Formulate a hypothesis: For the descriptive phase of your study, your hypothesis will be simple: e.g., The number of individuals of Japanese honeysuckle is greater in the shade than in the sun. A functional hypothesis will include a mechanistic explanation: e.g., Seed germination in sunny habitats is limited by rapid desiccation compared to shade.Ecological sampling: Ecologists often gather information about a population (i.e., number of seeds produced), community (i.e., number of species), or a habitat (i.e., organic matter in the soil). We can't measure the seed production of every individual plant in the field, so we need to sample--we take a statistical sample.
You must know what you are sampling; e.g., if you measure the seeds on an individual in August, have you missed seeds that were produced back in June and have since fallen off? have some seeds been eaten by mice? will more seeds be produced in September? If you want to sample seed production by an individual plant, you must be sure to actually sample what you think you are sampling.
You must not bias your samples. Which individuals will you sample and which will be ignored? Random sampling involves use of a random number table to select random plots to sample. The table will give you a number--say 6-- and you sample plot 6. The problem with random numbers is that everything you want to sample must have a number (i.e., you need to grid off the study area so all points are numbered). Haphazard sampling involves, for example, throwing a stake out and sampling the closest plant.
Your samples must be replicated.
Statistical analysis of data:
Two-sample comparisons: This procedure allows you to draw conclusions about the similarity or difference between the means of two sampled populations. For example, you might compare the seed output of smooth sumac growing in the shade and in the sun. Calculate the mean (x), standard deviation (s), and standard error (sx or SE) for each sample. Use the standard deviation to express the population variability and the standard error to provide an estimate of the interval where the true population mean is to be found (the interval: x + 1.96 * standard error, will contain 95% of the sample means for large samples.
A student's t-test will allow you to statistically contrast the two samples--in other words objectively answer the question of whether the samples are the same or different.

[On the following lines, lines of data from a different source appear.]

(** * Routine blueprints, fill instructions and course-file helpers

    A shallow embedding of the course-file tools.  The timetable ("routine")
    part: [get_document_context] / [routine_get_document_context], which
    describe the first table of a document as a blueprint of merged-cell
    regions, and [fill_and_save_routine] / [routine_fill_and_save_routine],
    which execute a list of fill instructions on a clean template.  The text
    helpers around it: [deduplicate_content], [parse_api_response] and
    [read_docx_content] of the question-paper analysis, [clean_text] and
    [get_sort_key] of the course tables, and [extract_course_details],
    [extract_semester_from_text], [normalize_string] and the search for a
    generated course table of the integrated generator.

    The document library is not part of the sources.  A table is modelled by
    what the code asks of it: the number of rows and columns, the cell found
    at a grid coordinate (the coordinates of a merged cell share one cell,
    here one token), and the text and width of a cell.  What the code holds
    in its variables are proxy objects for these cells; the library builds
    them anew each time the cells of the table are asked for, and they are
    compared by object identity. *)

From Stdlib Require Import ZArith String Ascii List Lia Bool Arith Sorted.
From Stdlib Require Import Permutation.
From stdpp Require Import gmap strings list.
(** What a round does when the generator returns a trajectory that
    [squeeze()[-1]] can be taken of. *)
Lemma round_returns env_actions s w g seg_video seg_latents view :
  generate_single_video (generator s) (start_image s)
    (encode_actions env_actions) = (g, inr (seg_video, seg_latents)) →
  last_view seg_latents = Some view →
  Round env_actions s w
  = (World
       (stdout w ++
        [Text ("Processing actions: " +:+ str_join " " env_actions);
         Text ("Saving generated video to: "
               +:+ output_video_path (seg_idx s));
         Text ("Generated video: " +:+ output_video_path (seg_idx s))])
       (images w)
       (<[output_video_path (seg_idx s) :=
            Video 4 (concat (seg_video_list s
                             ++ [drop 1 (to_uint8_hwc <$> seg_video)]))]>
          (videos w))
       (S (storage_bound seg_latents (next_storage w))),
     inr (Session
            (Latent (storage_bound seg_latents (next_storage w))
               (payload view))
            (seg_video_list s ++ [drop 1 (to_uint8_hwc <$> seg_video)])
            (S (seg_idx s)) g)).
Proof. intros Hgen Hview. by rewrite round_unfold, Hgen, Hview. Qed.

(** A round that returns went through a generator call that returned, and
    left the state and the files [round_returns] says. *)
Lemma round_inv env_actions s w w' s' :
  Round env_actions s w = (w', inr s') →
  ∃ g seg_video seg_latents view,
    generate_single_video (generator s) (start_image s)
      (encode_actions env_actions) = (g, inr (seg_video, seg_latents))
    ∧ last_view seg_latents = Some view
    ∧ s' = Session
             (Latent (storage_bound seg_latents (next_storage w))
                (payload view))
             (seg_video_list s ++ [drop 1 (to_uint8_hwc <$> seg_video)])
             (S (seg_idx s)) g
    ∧ videos w'
      = <[output_video_path (seg_idx s) := Video 4 (all_video s')]>
          (videos w)
    ∧ next_storage w' = S (storage_bound seg_latents (next_storage w)).
Proof.
  rewrite round_unfold.
  destruct (generate_single_video (generator s) (start_image s)
              (encode_actions env_actions)) as [g [e|[sv sl]]]; [done|].
  destruct (last_view sl) as [view|] eqn:Hview; [|done].
  intros [= <- <-]. exists g, sv, sl, view. by split_and!.
Qed.
(** The body of the second pair of loops, for one pair of columns and one
    dependent, on the list of FDs found so far. *)
Definition detect_pair_step (df : Frame) (threshold : Q) (det_cols : string * string)
    (fds : list DetectedFD) (dep_col : string) : list DetectedFD :=
  let '(a, b) := det_cols in
  if bool_decide (dep_col = a ∨ dep_col = b) then fds
  else
    let result := check_fd df [a; b] dep_col in
    if Qle_bool threshold (confidence result) then
      if single_determines fds a b dep_col then fds
      else fds ++ [record_fd [a; b] dep_col result]
    else fds.

(** [[c for c in columns if df[c].nunique() / len(df) > 0.5]]; the division
    raises on a frame without rows as soon as there is a column. *)
Definition high_card_cols (df : Frame) : result (list string) :=
  match df_columns df, df_rows df with
  | _ :: _, [] => Raise ZeroDivisionError
  | cols, rows =>
      Ok (filter (λ c, Is_true (negb (Qle_bool
                    (Qmake (Z.of_nat (nunique (series df c))) (Pos.of_nat (length rows)))
                    (1 # 2)%Q))) cols)
  end.

Definition detect_fds (df : Frame) (threshold : Q) : result (list DetectedFD) :=
  let fds := detect_single df threshold in
  match high_card_cols df with
  | Raise e => Raise e
  | Ok high =>
      Ok (foldl (λ fds det_cols,
                   foldl (detect_pair_step df threshold det_cols) fds (df_columns df))
                fds (combinations2 high))
  end.

(** [fd["confidence"] == 1.0] *)
Definition is_certain (fd : DetectedFD) : bool :=
  Qeq_bool (confidence (check_of fd)) 1%Q.

(** [find_candidate_keys], in its two parts. *)
Definition all_dependents (fds : list DetectedFD) : gset string :=
  list_to_set (map (λ fd, dependent (fd_of fd)) (filter (λ fd, Is_true (is_certain fd)) fds)).

Definition must_be_in_key (df : Frame) (fds : list DetectedFD) : gset string :=
  list_to_set (df_columns df) ∖ all_dependents fds.

(** The set [determined]: dependents of the certain FDs whose determinant
    lies inside [must_be_in_key]. *)
Definition determined (fds : list DetectedFD) (key : gset string) : gset string :=
  list_to_set (map (λ fd, dependent (fd_of fd))
    (filter (λ fd, Is_true (is_certain fd) ∧ list_to_set (determinant (fd_of fd)) ⊆ key) fds)).

Definition key_from_fds (df : Frame) (fds : list DetectedFD) : list CandidateKey :=
  let cols : gset string := list_to_set (df_columns df) in
  let key := must_be_in_key df fds in
  if bool_decide (key ≠ ∅) then
    if bool_decide (determined fds key ∪ key = cols)
    then [mkCK (sorted (elements key)) true] else []
  else [].

(** [df[col].nunique() == len(df) and not df[col].isna().any()] *)
Definition is_unique_column (df : Frame) (col : string) : bool :=
  (nunique (series df col) =? length (df_rows df)) && negb (any_na (series df col)).

Definition add_unique_column (df : Frame) (keys : list CandidateKey) (col : string)
  : list CandidateKey :=
  if is_unique_column df col then
    if existsb (λ ck, bool_decide ((list_to_set (ck_columns ck) : gset string) = {[col]})) keys
    then keys else keys ++ [mkCK [col] true]
  else keys.

Definition find_candidate_keys (df : Frame) (fds : list DetectedFD) : list CandidateKey :=
  foldl (add_unique_column df) (key_from_fds df fds)
        (elements (list_to_set (df_columns df) : gset string)).

(** The confirmed FDs as the closure engine takes them. *)
Definition confirmed_fds (fds : list DetectedFD) : list FD :=
  map fd_of (filter (λ fd, Is_true (is_certain fd)) fds).

End Discovery.
Import Discovery.


(** ** Running a script: files, printed lines, exits

    A script runs on a world made of the table files under the output
    directory and the lines printed so far.  A run returns, raises, or
    leaves through [sys.exit]; in every case the world it leaves behind is
    part of the result, so that what was written before a failure stays
    visible. *)

Inductive event :=
  | Warning (msg : string)
  | StrictAbort
  | Skipping (table : string) (missing : gset string)
  | Created (table : string) (rows : nat)
  | ForeignKeysValid
  | Unsupported (target : string).

Record World := mkWorld {
  files : gmap string Frame;
  printed : list event
}.

Inductive outcome (A : Type) :=
  | Returned (a : A)
  | Raised (e : exn)
  | Exited (code : Z).
Arguments Returned {A} a.
Arguments Raised {A} e.
Arguments Exited {A} code.

Module Script.

Definition M (A : Type) : Type := World → outcome A * World.

Definition ret {A} (a : A) : M A := λ w, (Returned a, w).

Definition bind {A B} (m : M A) (k : A → M B) : M B :=
  λ w, match m w with
       | (Returned a, w') => k a w'
       | (Raised e, w') => (Raised e, w')
       | (Exited c, w') => (Exited c, w')
       end.

#[global] Instance M_ret : MRet M := @ret.
#[global] Instance M_bind : MBind M := λ A B k m, bind m k.

Definition print (ev : event) : M unit :=
  λ w, (Returned (), mkWorld (files w) (printed w ++ [ev])).

Definition sys_exit {A} (code : Z) : M A := λ w, (Exited code, w).

Definition lift {A} (r : result A) : M A :=
  λ w, match r with Ok a => (Returned a, w) | Raise e => (Raised e, w) end.

(** [tables_path / f"{name}.csv"] *)
Definition table_path (table : string) : string := table +:+ ".csv".

(** [frame.to_csv(path, index=False)]: the file holds the frame. *)
Definition to_csv (path : string) (df : Frame) : M unit :=
  λ w, (Returned (), mkWorld (<[path := df]> (files w)) (printed w)).

(** [path.exists()] followed by [pd.read_csv(path)]. *)
Definition read_csv_if_exists (path : string) : M (option Frame) :=
  λ w, (Returned (files w !! path), w).

(** A [for] loop with an accumulator. *)
Fixpoint for_each {A B} (xs : list A) (body : B → A → M B) (acc : B) : M B :=
  match xs with
  | [] => ret acc
  | x :: rest => acc' ← body acc x; for_each rest body acc'
  end.

End Script.
Import Script.

(** ** Replaying a decomposition ([transform.py]) *)

(** The transform configuration; ["foreign_keys"] may be absent. *)
Record TransformConfig := mkConfig {
  version : string;
  original_columns : list string;
  tables : list Table;
  foreign_keys : option (list ForeignKey)
}.

(** An entry of [results["tables"]]. *)
Record TableResult := mkTableResult {
  tr_name : string;
  tr_rows : nat;
  tr_path : string
}.

Module Replay.

(** [needle in s] on strings. *)
Fixpoint contains (needle s : string) : bool :=
  String.prefix needle s ||
  match s with
  | EmptyString => false
  | String _ s' => contains needle s'
  end.

(** The text an f-string gives a set of names, [{'a', 'b'}], in the
    enumeration order of the set. *)
Definition repr_set (xs : gset string) : string :=
  "{" +:+ String.concat ", " (map (λ x, "'" +:+ x +:+ "'") (elements xs)) +:+ "}".

Definition missing_columns (df : Frame) (config : TransformConfig) : gset string :=
  list_to_set (original_columns config) ∖ list_to_set (df_columns df).

Definition extra_columns (df : Frame) (config : TransformConfig) : gset string :=
  list_to_set (df_columns df) ∖ list_to_set (original_columns config).

Definition validate_input (df : Frame) (config : TransformConfig) : list string :=
  (if bool_decide (missing_columns df config ≠ ∅)
   then ["Missing columns: " +:+ repr_set (missing_columns df config)] else [])
  ++
  (if bool_decide (extra_columns df config ≠ ∅)
   then ["Extra columns (will be ignored): " +:+ repr_set (extra_columns df config)] else []).

(** [[c for c in columns if c in df.columns]] *)
Definition available_cols (df : Frame) (cols : list string) : list string :=
  filter (λ c, c ∈ df_columns df) cols.

(** The body of the loop over [config["tables"]]. *)
Definition transform_table (df : Frame) (results : list TableResult) (t : Table)
  : M (list TableResult) :=
  let available := available_cols df (columns t) in
  if bool_decide (length available ≠ length (columns t)) then
    print (Skipping (name t) (list_to_set (columns t) ∖ list_to_set available)) ;;
    ret results
  else
    selected ← lift (select df (columns t));
    table_df ← lift (sort_values (primary_key t) (drop_duplicates selected));
    to_csv (table_path (name t)) table_df ;;
    print (Created (name t) (length (df_rows table_df))) ;;
    ret (results ++ [mkTableResult (name t) (length (df_rows table_df)) (table_path (name t))]).

(** [set(frame[c].dropna())]; [KeyError] when the frame has no column [c]. *)
Definition column_values (df : Frame) (c : string) : result (gset value) :=
  if bool_decide (c ∈ df_columns df)
  then Ok (list_to_set (omap id (series df c)))
  else Raise (KeyError c).

(** The body of the loop of [validate_foreign_keys]. *)
Definition validate_foreign_key (errors : list string) (fk : ForeignKey) : M (list string) :=
  child ← read_csv_if_exists (table_path (child_table fk));
  parent ← read_csv_if_exists (table_path (parent_table fk));
  match child, parent with
  | Some child_df, Some parent_df =>
      child_values ← lift (column_values child_df (column fk));
      parent_values ← lift (column_values parent_df (parent_column fk));
      let orphans := child_values ∖ parent_values in
      if bool_decide (orphans ≠ ∅) then
        ret (errors ++ [child_table fk +:+ "." +:+ column fk +:+ " has "
                        +:+ pretty (size orphans) +:+ " orphan values not in "
                        +:+ parent_table fk])
      else ret errors
  | _, _ => ret errors
  end.

Definition validate_foreign_keys (fks : list ForeignKey) : M (list string) :=
  for_each fks validate_foreign_key [].

(** The loop over the tables of the configuration. *)
Definition transform_tables (df : Frame) (config : TransformConfig) : M (list TableResult) :=
  for_each (tables config) (transform_table df) [].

Small t values indicate a high probability that the two population means are the same; by contrast, large t values imply lower probability. The calculated t value and probability (p)are given in SYSTAT. Ecologists consider a difference between population means to be significant when the probability that they are the same is less than 5% (p < .05)
Regression analysis: You can use a regression analysis to constrast two different variables measured on one species. For example, you might observe that a taller plant produced more fruit than shorter plants. You could test this descriptive hypothesis by measuring the height of the plant and the number of seeds it produced. Your lab manual will tell you how to do a regression analysis, and it is easy to do in SYSTAT.